«Le soin que ma mère prenait de mes cheveux m'avait habituée à considérer la chevelure d'une femme comme une chose très-précieuse; et lorsque je l'entendis donner une partie de la sienne, je fus prise d'un sentiment de jalousie et de chagrin, comme si elle se fût dépouillée d'un bien qu'elle ne devait sacrifier qu'à moi. Je me mis à pleurer silencieusement; mais, entendant qu'on s'approchait de mon lit, j'essuyai bien vite mes yeux et feignis de dormir.

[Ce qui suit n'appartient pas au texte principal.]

Definition map_segment (segment : ProgramHeader) (start root : Z) : M St (result () MapToError) :=
  t ← unwrap (get_type segment);
  if decide (t ≠ Load) then mret (Ok ())
  else
    let mem_sz := mem_size segment in
    let file_sz := file_size segment in
    let file_offset := page_offset (p_offset segment) in
    phys_start_addr ← unwrap (PhysAddr_add start file_offset);
    virt_start_addr ← unwrap (VirtAddr_new (virtual_addr segment));
    let start_page := Page_containing_address virt_start_addr in
    let start_frame := PhysFrame_containing_address phys_start_addr in
    pe ← unwrap (PhysAddr_add phys_start_addr file_sz);
    pl ← unwrap (PhysAddr_sub pe 1);
    let end_frame := PhysFrame_containing_address pl in
    let flags := segment_flags segment false in
    _ ←? frame_loop root flags start_page start_frame (PhysFrame_range_inclusive start_frame end_frame);
    if file_sz <? mem_sz then
      zero_start ← unwrap (VirtAddr_add virt_start_addr file_sz);
      zero_end ← unwrap (VirtAddr_add virt_start_addr mem_sz);
      _ ←? (if negb (Z.land zero_start 0xfff =? 0)
            then copy_last_page root flags virt_start_addr file_sz end_frame else mret (Ok ()));
      bss ← unwrap (VirtAddr_new (align_up zero_start PAGE));
      _ ←? map_loop root flags
             (Page_range_inclusive (Page_containing_address bss) (Page_containing_address zero_end));
      n ← word_op 64 (mem_sz - file_sz);
      zero_virtual root zero_start (Z.to_nat n);;
      mret (Ok ())
    else mret (Ok ()).

Fixpoint map_segments (segments : list ProgramHeader) (start root : Z) : M St (result () MapToError) :=
  match segments with
  | [] => mret (Ok ())
  | segment :: segments =>
      _ ←? map_segment segment start root;
      map_segments segments start root
  end.

(** [input_ptr] is where the file lies in memory. *)
Definition map_elf (elf : ElfFile) (input_ptr root : Z) : M St (result () MapToError) :=
  start ← unwrap (PhysAddr_new input_ptr);
  map_segments (program_iter elf) start root.

(** ** Unmapping it *)

Fixpoint unmap_frame_loop (root start_page start_frame : Z) (frames : list Z) : M St (result () UnmapError) :=
  match frames with
  | [] => mret (Ok ())
  | frame :: frames =>
      offset ← unwrap (PhysFrame_diff frame start_frame);
      page ← unwrap (Page_add start_page offset);
      _ ←? page_unmap root page;
      unmap_frame_loop root start_page start_frame frames
  end.

Fixpoint unmap_page_loop (root : Z) (pages : list Z) : M St (result () UnmapError) :=
  match pages with
  | [] => mret (Ok ())
  | page :: pages => _ ←? page_unmap root page; unmap_page_loop root pages
  end.

(** The flags that [unmap_segment] computes are not used. *)
Definition unmap_segment (segment : ProgramHeader) (kernel_start root : Z) : M St (result () UnmapError) :=
  t ← unwrap (get_type segment);
  if decide (t ≠ Load) then mret (Ok ())
  else
    let mem_sz := mem_size segment in
    let file_sz := file_size segment in
    let file_offset := page_offset (p_offset segment) in
    phys_start_addr ← unwrap (PhysAddr_add kernel_start file_offset);
    virt_start_addr ← unwrap (VirtAddr_new (virtual_addr segment));
    let start_page := Page_containing_address virt_start_addr in
    let start_frame := PhysFrame_containing_address phys_start_addr in
    pe ← unwrap (PhysAddr_add phys_start_addr file_sz);
    pl ← unwrap (PhysAddr_sub pe 1);
    let end_frame := PhysFrame_containing_address pl in
    _ ←? unmap_frame_loop root start_page start_frame (PhysFrame_range_inclusive start_frame end_frame);
    if file_sz <? mem_sz then
      zero_start ← unwrap (VirtAddr_add virt_start_addr file_sz);
      zero_end ← unwrap (VirtAddr_add virt_start_addr mem_sz);
      _ ←? (if negb (Z.land zero_start 0xfff =? 0) then
              e ← unwrap (VirtAddr_add virt_start_addr file_sz);
              l ← unwrap (VirtAddr_sub e 1);
              r ← page_unmap root (Page_containing_address l);
              mret (match r with Ok _ => Ok () | Err e => Err e end)
            else mret (Ok ()));
      bss ← unwrap (VirtAddr_new (align_up zero_start PAGE));
      unmap_page_loop root
        (Page_range_inclusive (Page_containing_address bss) (Page_containing_address zero_end))
    else mret (Ok ()).

Fixpoint unmap_segments (segments : list ProgramHeader) (kernel_start root : Z) : M St (result () UnmapError) :=
  match segments with
  | [] => mret (Ok ())
  | segment :: segments =>
      _ ←? unmap_segment segment kernel_start root;
      unmap_segments segments kernel_start root
  end.

Definition unmap_elf (elf : ElfFile) (input_ptr root : Z) : M St (result () UnmapError) :=
  kernel_start ← unwrap (PhysAddr_new input_ptr);
  unmap_segments (program_iter elf) kernel_start root.

End ElfBoot.

(** ** What the functions do *)

Section ElfBootFacts.
Context `{Profile} `{!X86_64} `{!X86_64_Laws _} `{!X86_64_Frames} `{!X86_64_Frames_Laws _}.
Context {PT A : Type} `{!Mapper PT} `{!HugeMapper PT} `{!FrameAllocator A} `{!FrameDeallocator A}.
Context (mapping : PT → Z → Z → option (Z * Z)) `{!Mapper_Laws PT mapping}.
Context (huge_mapping : PT → Z → Z → option (Z * Z)) `{!HugeMapper_Laws PT huge_mapping}.
#[local] Abbreviation St := (Machine PT A).

Lemma page_map_to_2m_Done root p f fl (s : St) s' :
  page_map_to_2m root p f fl s = Done (Ok (), s') →
  huge_mapping (tables s) root p = None ∧ huge_mapping (tables s') root p = Some (f, fl) ∧
  ∀ q, q ≠ p → huge_mapping (tables s') root q = huge_mapping (tables s) root q.
Proof.
  unfold page_map_to_2m. destruct (map_to_2m _ _ _ _ _ _) as [[[r pt] a]| |] eqn:E; [|done..].
  intros [= -> <-]. by apply map_to_2m_ok in E.
Qed.
Lemma heap_top_bounds e :
  heap_range e → aligned (heap_top e) ∧
  HEAP_START ≤ heap_top e ≤ HEAP_START + HEAP_SIZE + PAGE ∧
  (e < heap_top e ∨ e = HEAP_START).
Proof.
  unfold heap_range, heap_top, aligned, HEAP_START, HEAP_SIZE, HEAP_PAGES, PAGE_SIZE, PAGE.
  intros He. case_match; Z.div_mod_to_equations; lia.
Qed.

Lemma heap_top_mono e e' : heap_range e → heap_range e' → e ≤ e' → heap_top e ≤ heap_top e'.
Proof.
  unfold heap_range, heap_top, HEAP_START, HEAP_SIZE, HEAP_PAGES, PAGE_SIZE, PAGE.
  intros He He' Hle. repeat case_match; Z.div_mod_to_equations; lia.
Qed.

Lemma HEAP_START_aligned : aligned HEAP_START.
Proof. done. Qed.

Lemma elem_of_heap_pages e p :
  heap_range e → p ∈ heap_pages e ↔ aligned p ∧ HEAP_START ≤ p < heap_top e.
Proof. intros He. apply elem_of_pages_between; [done|by apply heap_top_bounds]. Qed.

Lemma heap_limit_range : heap_range (HEAP_START + HEAP_SIZE).
Proof. unfold heap_range, HEAP_SIZE, HEAP_PAGES, PAGE_SIZE. lia. Qed.

Lemma heap_pages_area e p : heap_range e → p ∈ heap_pages e → p ∈ heap_area.
Proof.
  intros He Hp. unfold heap_area. apply elem_of_heap_pages in Hp as [? ?]; [|done].
  apply elem_of_heap_pages; [apply heap_limit_range|]. split; [done|].
  assert (heap_top e ≤ heap_top (HEAP_START + HEAP_SIZE)).
  { apply heap_top_mono; [done|apply heap_limit_range|apply He]. }
  lia.
Qed.

(** The page the code computes for an end [e]. *)
Lemma end_page_eq {S} e (s : S) :
  heap_range e →
  (if negb (e =? HEAP_START) then unwrap (Page_add (Page_containing_address e) 1)
   else mret (Page_containing_address e)) s = Done (heap_top e, s).
Proof.
  intros He. unfold heap_range, HEAP_SIZE, HEAP_PAGES, PAGE_SIZE, HEAP_START in He.
  rewrite Page_containing_address_eq by (left; lia).
  unfold heap_top. destruct (e =? HEAP_START) eqn:E; simpl.
  - apply Z.eqb_eq in E as ->. done.
  - destruct (page_base_bounds e) as [Ha Hb]; [lia|].
    rewrite Page_add_user; [unfold PAGE; done|done|unfold user, PAGE in *; lia|lia|unfold PAGE in *; lia].
Qed.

Alors on entr'ouvrit mes rideaux, et je vis un homme habillé de rouge que je ne reconnus pas d'abord, parce que je ne l'avais pas encore vu sous ce costume: j'eus peur de lui; mais il me parla, et je le reconnus bien vite; c'était… Lélio! vous oublierez cette histoire, n'est-ce pas?

—Eh bien! signora?… m'écriai-je en serrant convulsivement sa main.

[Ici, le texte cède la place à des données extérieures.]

(* ===== verification/Vm.v ===== *)
(** Page-table contexts and process memory: [pkg/kernel/src/proc/paging.rs] and
    [pkg/kernel/src/proc/vm/mod.rs].

    A [PageTableContext] is an [Arc<Cr3RegValue>]; here it is the name of an
    entry of [arcs], which holds the value and the strong count.  Forked
    processes share the entry, and the count decides who frees the shared
    memory.  [Heap::end] is likewise the name of a cell of [ends]. *)
From S2P Require Import Prelude Arch Frames Elf Stack Heap.

Record Cr3RegValue : Type := mkCr3 { addr : Z; flags : Z }.

Record HeapRef : Type := mkHeap { base : Z; end_ : nat }.

Record ProcessVm : Type := mkVm {
  page_table : nat;
  stack : Stack;
  heap : HeapRef;
  code : list (Z * Z);          (** inclusive page ranges *)
  code_usage : Z;
}.

(** The memory side of the kernel: what is behind [FRAME_ALLOCATOR], the [Arc]s,
    the page tables and CR3. *)
Record Mem (PT : Type) : Type := mkMem {
  machine : Machine PT BootInfoFrameAllocator;
  arcs : gmap nat (Cr3RegValue * nat);
  ends : gmap nat Z;
  cr3 : Cr3RegValue;
}.
Arguments mkMem {PT}.
Arguments machine {PT}.
Arguments arcs {PT}.
Arguments ends {PT}.
Arguments cr3 {PT}.

Section Access.
Context {PT : Type}.
#[local] Abbreviation St := (Mem PT).

Definition on_machine {R} (m : M (Machine PT BootInfoFrameAllocator) R) : M St R :=
  zoom machine (λ t s, mkMem t (arcs s) (ends s) (cr3 s)) m.
Definition set_arcs (a : gmap nat (Cr3RegValue * nat)) : M St () :=
  modify (λ s, mkMem (machine s) a (ends s) (cr3 s)).
Definition set_ends (e : gmap nat Z) : M St () :=
  modify (λ s, mkMem (machine s) (arcs s) e (cr3 s)).

(** [Arc::new], [clone], [deref] and [drop]; a live [Arc] always has its entry. *)
Definition Arc_new (v : Cr3RegValue) : M St nat :=
  s ← get;
  let a := fresh (dom (arcs s)) in
  set_arcs (<[a := (v, 1%nat)]> (arcs s));; mret a.
Definition Arc_clone (a : nat) : M St nat :=
  s ← get;
  x ← unwrap (arcs s !! a);
  set_arcs (<[a := (x.1, S x.2)]> (arcs s));; mret a.
Definition Arc_deref (a : nat) : M St Cr3RegValue :=
  s ← get; x ← unwrap (arcs s !! a); mret x.1.
Definition Arc_drop (a : nat) : M St () :=
  s ← get;
  x ← unwrap (arcs s !! a);
  match x.2 with
  | S (S n) => set_arcs (<[a := (x.1, S n)]> (arcs s))
  | _ => set_arcs (delete a (arcs s))
  end.

(** [Heap] operations run on the cell a heap refers to. *)
Definition on_heap {R} (h : HeapRef) (m : M (Z * Machine PT BootInfoFrameAllocator) R) : M St R :=
  s ← get;
  e ← unwrap (ends s !! end_ h);
  match m (e, machine s) with
  | Done (r, (e', t)) => put (mkMem t (arcs s) (<[end_ h := e']> (ends s)) (cr3 s));; mret r
  | Panic => panic
  | OutOfFuel => out_of_fuel
  end.
End Access.

(** ** [PageTableContext] *)

Module PageTableContext.
Section Ops.
Context `{Profile} `{X86_64} {PT : Type} `{Mapper PT} (PHYSICAL_OFFSET : option Z).
#[local] Abbreviation St := (Mem PT).

Definition new : M St nat := v ← gets cr3; Arc_new v.

(** [Cr3Flags::empty()] is 0. *)
Definition clone_level_4 (self : nat) : M St nat :=
  o ← on_machine alloc_frame;
  page_table_addr ← unwrap o;
  reg ← Arc_deref self;
  _ ← physical_to_virtual PHYSICAL_OFFSET (addr reg);
  _ ← physical_to_virtual PHYSICAL_OFFSET page_table_addr;
  on_machine (modify (λ t, mkMachine (copy_table (addr reg) page_table_addr (tables t))
                             (falloc t) (Elf.mem t)));;
  Arc_new (mkCr3 page_table_addr 0).

Definition using_count (self : nat) : M St nat :=
  s ← get; x ← unwrap (arcs s !! self); mret x.2.

Definition load (self : nat) : M St () :=
  reg ← Arc_deref self;
  modify (λ s, mkMem (machine s) (arcs s) (ends s) reg).

(** The mapper is named by its level-4 frame. *)
Definition mapper (self : nat) : M St Z :=
  reg ← Arc_deref self;
  _ ← physical_to_virtual PHYSICAL_OFFSET (addr reg);
  _ ← unwrap PHYSICAL_OFFSET;
  mret (addr reg).

Definition fork (self : nat) : M St nat := Arc_clone self.

End Ops.
End PageTableContext.

(** ** [Heap::empty] and [Heap::fork] *)

Section HeapRefs.
Context `{X86_64} {PT : Type}.

Definition Heap_empty : M (Mem PT) HeapRef :=
  va ← unwrap (VirtAddr_new HEAP_START);
  s ← get;
  let c := fresh (dom (ends s)) in
  set_ends (<[c := HEAP_START]> (ends s));;
  mret (mkHeap va c).

(** The clone of the [Arc] is the same cell. *)
Definition Heap_fork (self : HeapRef) : HeapRef := mkHeap (base self) (end_ self).
End HeapRefs.

(** ** [ProcessVm] *)

Module Vm.
Section Ops.
Context `{Profile} `{X86_64} {PT : Type} `{Mapper PT} (PHYSICAL_OFFSET : option Z).
#[local] Abbreviation St := (Mem PT).

Definition new (pt : nat) : M St ProcessVm :=
  h ← Heap_empty;
  mret (mkVm pt StackOps.empty h [] 0).

(** [count()] of an inclusive page range, and the [sum()] over several. *)
Definition range_count (r : Z * Z) : Z := Z.of_nat (length (Page_range_inclusive r.1 r.2)).
Fixpoint sum_counts (rs : list (Z * Z)) (size : Z) : M St Z :=
  match rs with
  | [] => mret size
  | r :: rs => size ← word_op 64 (size + range_count r); sum_counts rs size
  end.

Definition init_kernel_vm (self : ProcessVm) (pages : list (Z * Z)) : M St ProcessVm :=
  size ← sum_counts pages 0;
  usage ← word_op 64 (size * PAGE_SIZE);
  mret (mkVm (page_table self) StackOps.kstack (heap self) pages usage).

Definition brk (self : ProcessVm) (addr : option Z) : M St (option Z) :=
  root ← PageTableContext.mapper PHYSICAL_OFFSET (page_table self);
  on_heap (heap self) (HeapOps.brk root (base (heap self)) addr).

Definition load_elf (self : ProcessVm) (elf : ElfFile) : M St ProcessVm :=
  root ← PageTableContext.mapper PHYSICAL_OFFSET (page_table self);
  off ← unwrap PHYSICAL_OFFSET;
  r ← on_machine (Elf.load_elf elf off root true);
  match r with
  | Err _ => panic
  | Ok ranges =>
      size ← sum_counts ranges 0;
      usage ← word_op 64 (size * PAGE_SIZE);
      st ← on_machine (StackOps.init root (stack self));
      mret (mkVm (page_table self) st (heap self) ranges usage)
  end.

Definition fork (self : ProcessVm) (stack_offset_count : Z) : M St ProcessVm :=
  owned_page_table ← PageTableContext.fork (page_table self);
  root ← PageTableContext.mapper PHYSICAL_OFFSET owned_page_table;
  off ← unwrap PHYSICAL_OFFSET;
  active ← gets cr3;
  st ← on_machine (StackOps.fork root (addr active) off (stack self) stack_offset_count);
  mret (mkVm owned_page_table st (Heap_fork (heap self)) [] 0).

(** [current] is the running CPU's process. *)
Definition handle_page_fault (current : option Z) (self : ProcessVm) (addr : Z) :
    M St (bool * ProcessVm) :=
  root ← PageTableContext.mapper PHYSICAL_OFFSET (page_table self);
  r ← on_machine (StackOps.handle_page_fault root current (stack self) addr);
  mret (r.1, mkVm (page_table self) r.2 (heap self) (code self) (code_usage self)).

Definition memory_usage (self : ProcessVm) : M St Z :=
  st ← on_machine (StackOps.memory_usage (stack self));
  h ← on_heap (heap self) (HeapOps.memory_usage (base (heap self)));
  sum ← word_op 64 (st + h);
  word_op 64 (sum + code_usage self).

Fixpoint unmap_code (root : Z) (code : list (Z * Z)) :
    M (Machine PT BootInfoFrameAllocator) (result () UnmapError) :=
  match code with
  | [] => mret (Ok ())
  | r :: code =>
      _ ←? unmap_range r.1 r.2 root true;
      unmap_code root code
  end.

(** The [CleanUp] trait of the mapper. *)
Definition clean_up_tables (root : Z) : M (Machine PT BootInfoFrameAllocator) () := λ s,
  match mapper_clean_up root (tables s) (falloc s) with
  | Done (pt, a) => Done ((), mkMachine pt a (Elf.mem s))
  | Panic => Panic
  | OutOfFuel => OutOfFuel
  end.

(** The part of [clean_up] for the last user of the page table. *)
Definition clean_up_shared (self : ProcessVm) (root : Z) : M St (result () UnmapError) :=
  _ ←? on_heap (heap self) (HeapOps.clean_up root (base (heap self)));
  _ ←? on_machine (unmap_code root (code self));
  on_machine (clean_up_tables root);;
  reg ← Arc_deref (page_table self);
  on_machine (dealloc_frame (addr reg));;
  mret (Ok ()).

Definition clean_up (self : ProcessVm) : M St (result () UnmapError * ProcessVm) :=
  root ← PageTableContext.mapper PHYSICAL_OFFSET (page_table self);
  r ← on_machine (StackOps.clean_up root (stack self));
  let self := mkVm (page_table self) r.2 (heap self) (code self) (code_usage self) in
  match r.1 with
  | Err e => mret (Err e, self)
  | Ok _ =>
      n ← PageTableContext.using_count (page_table self);
      if decide (n = 1%nat) then
        r ← clean_up_shared self root;
        mret (r, self)
      else mret (Ok (), self)
  end.

(** [Drop]: an error of [clean_up] is only logged; then the fields are dropped, of
    which the [Arc] of the page table matters here. *)
Definition drop (self : ProcessVm) : M St () :=
  r ← clean_up self;
  Arc_drop (page_table r.2).

End Ops.
End Vm.

(** ** Reference counts *)

Section ArcFacts.
Context {PT : Type}.

(** Every entry of [arcs] counts the references of the list. *)
Definition arc_wf (refs : list nat) (m : Mem PT) : Prop :=
  ∀ a, match arcs m !! a with
       | Some (_, n) => n = length (filter (.= a) refs) ∧ (0 < n)%nat
       | None => a ∉ refs
       end.

Lemma filter_nil_not_in (refs : list nat) a : a ∉ refs → length (filter (.= a) refs) = 0%nat.
Proof.
  intros Hn. induction refs as [|b refs IH]; [done|].
  apply not_elem_of_cons in Hn as [Hb Hn]. rewrite filter_cons_False by congruence. auto.
Qed.

Lemma Arc_new_Done v (m : Mem PT) refs a m' :
  arc_wf refs m → Arc_new v m = Done (a, m') →
  arc_wf (a :: refs) m' ∧ a ∉ refs ∧ m' = mkMem (machine m) (<[a := (v, 1%nat)]> (arcs m)) (ends m) (cr3 m).
Proof.
  intros Hwf Hn. injection Hn as <- <-.
  assert (Hf : arcs m !! fresh (dom (arcs m)) = None) by (apply not_elem_of_dom, is_fresh).
  set (a := fresh (dom (arcs m))) in *.
  assert (Ha : a ∉ refs) by (specialize (Hwf a); by rewrite Hf in Hwf).
  split_and!; [|done..]. intros b. simpl. destruct (decide (b = a)) as [->|Hne].
  - rewrite lookup_insert_eq, filter_cons_True by done. simpl.
    rewrite filter_nil_not_in by done. lia.
  - rewrite lookup_insert_ne, filter_cons_False by congruence. specialize (Hwf b).
    destruct (arcs m !! b) as [[w n]|]; [done|]. set_solver.
Qed.

Lemma Arc_clone_Done a (m : Mem PT) refs b m' :
  arc_wf refs m → Arc_clone a m = Done (b, m') →
  b = a ∧ arc_wf (a :: refs) m' ∧
  ∃ v n, arcs m !! a = Some (v, n) ∧ m' = mkMem (machine m) (<[a := (v, S n)]> (arcs m)) (ends m) (cr3 m).
Proof.
  unfold Arc_clone, set_arcs, mbind, M_bind, get, unwrap. intros Hwf Hn.
  destruct (arcs m !! a) as [[v n]|] eqn:Hx; [|done]. injection Hn as <- <-.
  split_and!; [done| |by exists v, n]. intros c. simpl. pose proof (Hwf c) as Hc.
  destruct (decide (c = a)) as [->|Hne].
  - rewrite lookup_insert_eq, filter_cons_True by done. rewrite Hx in Hc. simpl. lia.
  - rewrite lookup_insert_ne, filter_cons_False by congruence.
    destruct (arcs m !! c) as [[w k]|]; [done|]. set_solver.
Qed.

Lemma Arc_drop_Done a (m : Mem PT) r1 r2 u m' :
  arc_wf (r1 ++ a :: r2) m → Arc_drop a m = Done (u, m') →
  arc_wf (r1 ++ r2) m' ∧ machine m' = machine m ∧ ends m' = ends m ∧ cr3 m' = cr3 m.
Proof.
  unfold Arc_drop, set_arcs, mbind, M_bind, get, unwrap. intros Hwf Hd.
  destruct (arcs m !! a) as [[v n]|] eqn:Hx; [|done]. simpl in Hd.
  pose proof (Hwf a) as Ha. rewrite Hx in Ha. rewrite filter_app, filter_cons_True in Ha by done.
  rewrite length_app in Ha. simpl in Ha.
  assert (Hlen : length (filter (.= a) (r1 ++ r2)) = pred n) by (rewrite filter_app, length_app; lia).
  assert (Hother : ∀ c, c ≠ a →
    length (filter (.= c) (r1 ++ r2)) = length (filter (.= c) (r1 ++ a :: r2))).
  { intros c Hc. rewrite !filter_app, filter_cons_False by congruence. done. }
  destruct n as [|[|n]]; simpl in *; [lia|..]; injection Hd as _ <-;
    (split; [|done]); intros c; simpl; pose proof (Hwf c) as Hc;
    (destruct (decide (c = a)) as [->|Hne]); [|rewrite Hother by done|..|rewrite Hother by done].
  - rewrite lookup_delete_eq. apply length_zero_iff_nil in Hlen.
    intros Hin. assert (a ∈ filter (.= a) (r1 ++ r2)) as Hf by (by apply list_elem_of_filter).
    rewrite Hlen in Hf. by apply not_elem_of_nil in Hf.
  - rewrite lookup_delete_ne by done. destruct (arcs m !! c) as [[]|]; [done|]. set_solver.
  - rewrite lookup_insert_eq, Hlen. simpl. lia.
  - rewrite lookup_insert_ne by done. destruct (arcs m !! c) as [[]|]; [done|]. set_solver.
Qed.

—C'était Nello, notre gondolier… Eh bien! Lélio, qu'avez-vous? Vous frémissez, votre main tremble… O ciel! vous blâmez beaucoup ma mère!…

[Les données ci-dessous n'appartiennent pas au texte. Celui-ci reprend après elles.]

(** ** Stacks *)

(** The stack of a user process. *)
Definition stack_ok (st : Stack) : Prop :=
  aligned (range_start st) ∧ aligned (range_end st) ∧ LOW ≤ range_start st < range_end st ∧
  range_end st ≤ STACK_MAX ∧ usage st = (range_end st - range_start st) / PAGE.

(** The kernel's stack grows in its own slot. *)
Definition kstack_ok (st : Stack) : Prop :=
  aligned (range_start st) ∧ KSTACK_DEF_BOT ≤ range_start st < KSTACK_MAX.

Lemma kstack_fine : kstack_ok StackOps.kstack.
Proof.
  unfold kstack_ok, StackOps.kstack, StackOps.KSTACK_INIT_PAGE. simpl. rewrite Page_containing_address_eq.
  - split; [reflexivity|]. split; [done|reflexivity].
  - right. unfold KSTACK_INIT_BOT, KSTACK_MAX, KSTACK_DEF_SIZE, KSTACK_DEF_PAGE. lia.
Qed.

Lemma stack_ok_end st : stack_ok st → range_end st = range_start st + usage st * PAGE ∧ 0 < usage st.
Proof.
  intros (Ha & He & Hs & Hm & Hu). unfold aligned, LOW, STACK_MAX, PAGE in *. Z.div_mod_to_equations. lia.
Qed.

Lemma stack_ok_area st : stack_ok st → user_area (range_start st) (usage st).
Proof.
  intros Hok. destruct (stack_ok_end st Hok) as [He Hu]. destruct Hok as (_ & _ & Hs & Hm & _). unfold user_area. lia.
Qed.

Lemma stack_ok_page st n : stack_ok st → user_page n → aligned n → n < range_end st →
  stack_ok (mkStack n (range_end st) ((range_end st - n) / PAGE)).
Proof. intros (Ha & He & Hs & Hm & Hu) [Hn _] Hna Hlt. by split_and!. Qed.

Lemma stack_init_iso R root st (s : St) st' s' :
  iso R s → acting R root → root ≠ kroot → StackOps.init root st s = Done (st', s') → iso R s' ∧ stack_ok st'.
Proof.
  intros Hi Hroot Hne Hm. unfold StackOps.init in Hm. apply bind_Done in Hm as (u & s1 & [-> _]%debug_assert_Done & Hm).
  apply bind_Done in Hm as (r & s1 & Hp & Hm).
  assert (Ha : user_area STACK_INIT_BOT STACK_DEF_PAGE) by (by split_and!).
  pose proof (map_pages_Done mapping _ _ _ _ _ _ _ (user_area_range _ _ Ha) Hp) as [_ Hr].
  apply (map_pages_iso R) in Hp; [|done..]. destruct r as [[p q]|e]; [|done]. apply ret_Done in Hm as [<- <-].
  split; [done|]. destruct Hr as (-> & -> & _). by split_and!.
Qed.

Lemma stack_clean_up_iso R root st (s : St) r s' :
  iso R s → acting R root → stack_ok st → StackOps.clean_up root st s = Done (r, s') → iso R s'.
Proof.
  intros Hi Hroot Hok Hm. unfold StackOps.clean_up in Hm. destruct (usage st =? 0); [by inv_done|].
  apply bind_Done in Hm as (x & s1 & Hu & Hm). apply (unmap_pages_iso R) in Hu; [|done..|by apply stack_ok_area].
  destruct x; by inv_done.
Qed.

—Non, signora, non, répondis-je d'une voix éteinte; je vous écoute avec attention. La scène se passait à Venise?

—Vous l'avais-je dit?

—Je crois que oui; et c'était au palais Aldini, sans doute?

—Sans doute, puisque je vous dis que c'était dans la chambre ma mère…
Mais pourquoi cette émotion, Lélio?

—O mon Dieu! ô mon Dieu! vous vous appelez Alezia Aldini?

—Eh bien! à quoi songez-vous? dit-elle avec un peu d'impatience. On dirait que vous apprenez mon nom pour la première fois.

—Pardon, signora, votre nom de famille… Je vous avais toujours entendu appeler Grimani à Naples.